First, we'd like to say thanks to Colin at 365 Things to Do in OKC for the bump. 365 Things to Do in OKC is a daily list of odd and fun things that are going on in and around the metro area. If you're on facebook, you should check it out. And as a small token of thanks, we're reviewing a place that Colin introduced Ryan to back in the day. Thanks again, Colin.

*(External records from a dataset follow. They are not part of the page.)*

(** X16: when the [send] of the request on the upstream socket fails, the
    GET handler, and the POST handler for a request whose framing it
    accepts, close the upstream socket, write the literal 500 response to
    the client and return; the pool is as the dial left it. *)
Theorem upstream_write_failure (req : HttpRequest) (clientSocket : Z) (w : World) :
  (forall env : GetEnv,
      0 <= fst (connectToServer (host req) (port req) (get_dial env) w) ->
      get_send_request_ret env < 0 ->
      let dialled := connectToServer (host req) (port req) (get_dial env) w in
      forwardGet req clientSocket env w
      = (Returned,
         emits [EvSend (fst dialled) (buildForwardRequest req);
                EvClose (fst dialled);
                EvSend clientSocket internalServerErrorResponse]
           (snd dialled)))
  /\ (forall env : PostEnv,
      FramingAccepted req ->
      0 <= fst (connectToServer (host req) (postPort req) (post_dial env) w) ->
      post_send_request_ret env < 0 ->
      let dialled := connectToServer (host req) (postPort req) (post_dial env) w in
      forwardPost req clientSocket env w
      = (Returned,
         emits [EvSend (fst dialled) (buildForwardRequest req ++ body req);
                EvClose (fst dialled);
                EvSend clientSocket internalServerErrorResponse]
           (snd dialled))).
Proof.
  split.
  - intros env Hdial Hsend. cbv zeta. unfold forwardGet, getRequest.
    destruct (connectToServer (host req) (port req) (get_dial env) w) as [fd w0].
    cbn [fst snd] in *.
    assert (Hge : (fd <? 0) = false) by (apply Z.ltb_ge; lia).
    assert (Hlt : (get_send_request_ret env <? 0) = true) by (apply Z.ltb_lt; lia).
    rewrite Hge, Hlt. unfold sendErrorResponse, sys_close.
    now rewrite errorResponse_internal, !emit_as_emits, !emits_emits.
  - intros env Hacc Hdial Hsend. cbv zeta. unfold forwardPost.
    rewrite (postRequest_accepted req clientSocket env w Hacc Hdial).
    assert (Hlt : (post_send_request_ret env <? 0) = true) by (apply Z.ltb_lt; lia).
    rewrite Hlt. unfold sendErrorResponse, sys_close.
    now rewrite errorResponse_internal, !emit_as_emits, !emits_emits.
Qed.

Lemma upstream_write_failure_witness :
  let env := mkGetEnv Sample.dialFresh (-1) [] Sample.sendsSucceed in
  let dialled := connectToServer "example.com" "80" Sample.dialFresh Sample.world0 in
  forwardGet Sample.getExample 3 env Sample.world0
  = (Returned,
     emits [EvSend (fst dialled) (buildForwardRequest Sample.getExample);
            EvClose (fst dialled);
            EvSend 3 internalServerErrorResponse]
       (snd dialled)).
Proof.
  apply (proj1 (upstream_write_failure Sample.getExample 3 Sample.world0)
           (mkGetEnv Sample.dialFresh (-1) [] Sample.sendsSucceed)).
  - vm_compute. discriminate.
  - vm_compute. reflexivity.
Defined.

(** ** [buildForwardRequest]: which names are skipped *)

Lemma strcasecmp_c_lowered (a b x : string) :
  lowered a = lowered b -> strcasecmp_c a x = strcasecmp_c b x.
Proof.
  revert b x. induction a as [|c a IH]; intros [|d b] x H; try discriminate.
  - reflexivity.
  - cbn [lowered] in H. injection H as Hc H.
    destruct x as [|y x]; cbn [strcasecmp_c]; [exact Hc|].
    rewrite Hc. now rewrite (IH b x H).
Qed.

(** X17: whether a header is skipped depends only on its name as a C
    string with letters folded to lower case: two names that agree up to
    case and up to what follows a first NUL are both skipped or both kept.
    In particular a name is skipped when its part before a NUL is one of
    the eight hop-by-hop names. *)
Theorem is_hop_by_hop_case_folded (a b : string) :
  lowered (c_str a) = lowered (c_str b) -> is_hop_by_hop a = is_hop_by_hop b.
Proof.
  intros H. unfold is_hop_by_hop, strcasecmp.
  now rewrite !(strcasecmp_c_lowered (c_str a) (c_str b)) by exact H.
Qed.

Lemma is_hop_by_hop_case_folded_witness :
  is_hop_by_hop (String "t" (String "E" (String NUL "x"))) = is_hop_by_hop "TE".
Proof.
  apply (is_hop_by_hop_case_folded (String "t" (String "E" (String NUL "x"))) "TE").
  vm_compute. reflexivity.
Defined.

(** ** Reading a [Content-Length] *)

Lemma digits_value_uint (d : Decimal.uint) (rest : string) (acc : N) :
  digitAhead rest = false ->
  digits_value (NilEmpty.string_of_uint d ++ rest) acc
  = (acc * 10 ^ DecimalPos.Unsigned.usize d
     + DecimalPos.Unsigned.of_lu (Decimal.rev d))%N.
Proof.
  intros Hrest. revert acc.
  induction d as [|d IH|d IH|d IH|d IH|d IH|d IH|d IH|d IH|d IH|d IH]; intros acc;
    cbn [NilEmpty.string_of_uint DecimalPos.Unsigned.usize];
    [ change (EmptyString ++ rest) with rest; cbn;
      destruct rest as [|c rest]; cbn [digits_value]; [lia|];
      cbn [digitAhead] in Hrest; destruct (digit_value c); [discriminate | lia]
    | rewrite append_cons; cbn [digits_value];
      match goal with
      | |- context [digit_value ?c] =>
          let v := eval vm_compute in (digit_value c) in
          change (digit_value c) with v
      end;
      cbv iota beta; rewrite IH;
      match goal with
      | |- context [Decimal.rev (?D ?x)] =>
          change (Decimal.rev (D x)) with (Decimal.revapp x (D Decimal.Nil))
      end;
      rewrite DecimalPos.Unsigned.of_lu_revapp, N.pow_succ_r';
      match goal with
      | |- context [DecimalPos.Unsigned.of_lu (?D Decimal.Nil)] =>
          let v := eval vm_compute in (DecimalPos.Unsigned.of_lu (D Decimal.Nil)) in
          change (DecimalPos.Unsigned.of_lu (D Decimal.Nil)) with v
      end; ring .. ].
Qed.

Lemma to_string_N (n : N) :
  to_string (Z.of_N n) = NilEmpty.string_of_uint (N.to_uint n)
  /\ N.to_uint n <> Decimal.Nil.
Proof.
  destruct n as [|p]; [split; [reflexivity | discriminate]|].
  pose proof (DecimalPos.Unsigned.to_uint_nonnil p) as Hp.
  split; [|exact Hp]. unfold to_string. cbn [Z.of_N Z.to_int NilZero.string_of_int].
  unfold NilZero.string_of_uint. cbn [N.to_uint]. now destruct (Pos.to_uint p).
Qed.

Lemma digits_value_numeral (d : Decimal.uint) (rest : string) :
  digitAhead rest = false ->
  digits_value (NilEmpty.string_of_uint d ++ rest) 0 = N.of_uint d.
Proof.
  intros Hrest. rewrite (digits_value_uint d rest 0 Hrest). unfold N.of_uint.
  rewrite DecimalPos.Unsigned.of_uint_alt. lia.
Qed.

Lemma stoul_numeral (d : Decimal.uint) (rest : string) :
  d <> Decimal.Nil ->
  digitAhead rest = false ->
  stoul (NilEmpty.string_of_uint d ++ rest) = stoulOf (N.of_uint d).
Proof.
  intros Hd Hrest. unfold stoulOf.
  rewrite <- (digits_value_numeral d rest Hrest).
  destruct d; [contradiction|..]; cbn [NilEmpty.string_of_uint]; rewrite append_cons;
    reflexivity.
Qed.

Lemma stoul_minus_numeral (d : Decimal.uint) (rest : string) :
  d <> Decimal.Nil ->
  digitAhead rest = false ->
  stoul (String "-" (NilEmpty.string_of_uint d) ++ rest)
  = if (ULONG_MAX <? N.of_uint d)%N then StoulThrows out_of_range
    else StoulValue ((2 ^ 64 - N.of_uint d) mod 2 ^ 64)%N.
Proof.
  intros Hd Hrest. rewrite append_cons.
  rewrite <- (digits_value_numeral d rest Hrest).
  destruct d; [contradiction|..]; cbn [NilEmpty.string_of_uint]; rewrite append_cons;
    reflexivity.
Qed.

(** [std::stoul] reads back what [std::to_string] writes, whatever
    follows the digits, and throws beyond [ULONG_MAX]. *)
Lemma stoul_to_string (n : N) (rest : string) :
  digitAhead rest = false ->
  stoul (to_string (Z.of_N n) ++ rest) = stoulOf n.
Proof.
  intros Hrest. destruct (to_string_N n) as [-> Hd].
  rewrite (stoul_numeral _ _ Hd Hrest). now rewrite DecimalN.Unsigned.of_to.
Qed.

(** A minus sign before the digits negates in [unsigned long]. *)
Lemma stoul_minus_to_string (n : N) (rest : string) :
  digitAhead rest = false ->
  stoul (String "-" (to_string (Z.of_N n)) ++ rest)
  = if (ULONG_MAX <? n)%N then StoulThrows out_of_range
    else StoulValue ((2 ^ 64 - n) mod 2 ^ 64)%N.
Proof.
  intros Hrest. destruct (to_string_N n) as [-> Hd].
  rewrite (stoul_minus_numeral _ _ Hd Hrest). now rewrite DecimalN.Unsigned.of_to.
Qed.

Let's get down to business. 

After all that tomfoolery on Thursday we decided to get back to our usual business, and so we trekked over to Pizza House on 2520 N. Pennsylvania. We ordered out, since our base of operations exists in a no-man's-land for pizza deliveries, but we could have stayed in and maybe even enjoyed a game of pool.

It's business time!


The Five Cheese Pizza
Pizza House offers one type of crust, a thick, hearty, bready crust. The sauce was a background player in the pizza, doing its part and then fading into the background. It took a bit of effort to determine if it was a sweet or a savory sauce. Sorry, we'd rather you figure that out on your own. The five cheese blend is composed of mozzarella, provolone, Cheddar, feta, and Parmesan cheese, and it was quite tasty. We are really enjoying the move towards including feta on pizzas, as it brings a sharp tang that harmonizes nicely with the mellowness of mozzarella. Overall, the balance between the different elements was nigh perfect. The five cheese pizza was quickly demolished, and was hands down the crowd favorite. 

The Pepperoni Pizza
Built on the same foundation as the cheese pizza, the pepperoni pizza is just topped with mozzarella. We weren't sure if they were skimping on us, or if we were just spoiled by the Five Cheese pizza, but there was way less mozzarella than we were expecting (we were probably just spoiled). The pepperoni was well spiced without being too spicy. Some might even call the pepperoni "robust." Additionally, the pepperoni was the least greasy we've had in several weeks. As far as quantity goes, Pizza House was generous with their pepperoni, but not the point where it overpowered the rest of the pizza.

The Sicilian Pizza
 Composed of feta, Parmesan, black olives, fresh garlic, roasted bell pepper, sun-dried tomatoes, and mozzarella, the Sicilian Pizza is sort of devious. It hides the roasted bell peppers under the cheese, which took our non-vegetable-eating pizza taster by surprise. The sun-dried tomatoes were good quality, but massive. Some chunks were even larger than cherry tomatoes. The fresh garlic was cut into large slices, but was small on flavor. The olives, for once, did not overwhelm the rest of the toppings, and brought a nice flavor to the pizza. All the separate elements were great, but the cooks at Pizza House would do well to fine-tune the sizes and portions of the multitude of different ingredients.

Random Aside
There’s one point we’d like to bring up that’s more a comment on how we’re getting old rather than anything else. When Ryan first went to Pizza House, a medium pizza was $5. Now, a large is in the neighborhood of $13. We were slightly taken aback by that, but then we got distracted by some young punks walking on our grass and started yelling at them to get off our lawn.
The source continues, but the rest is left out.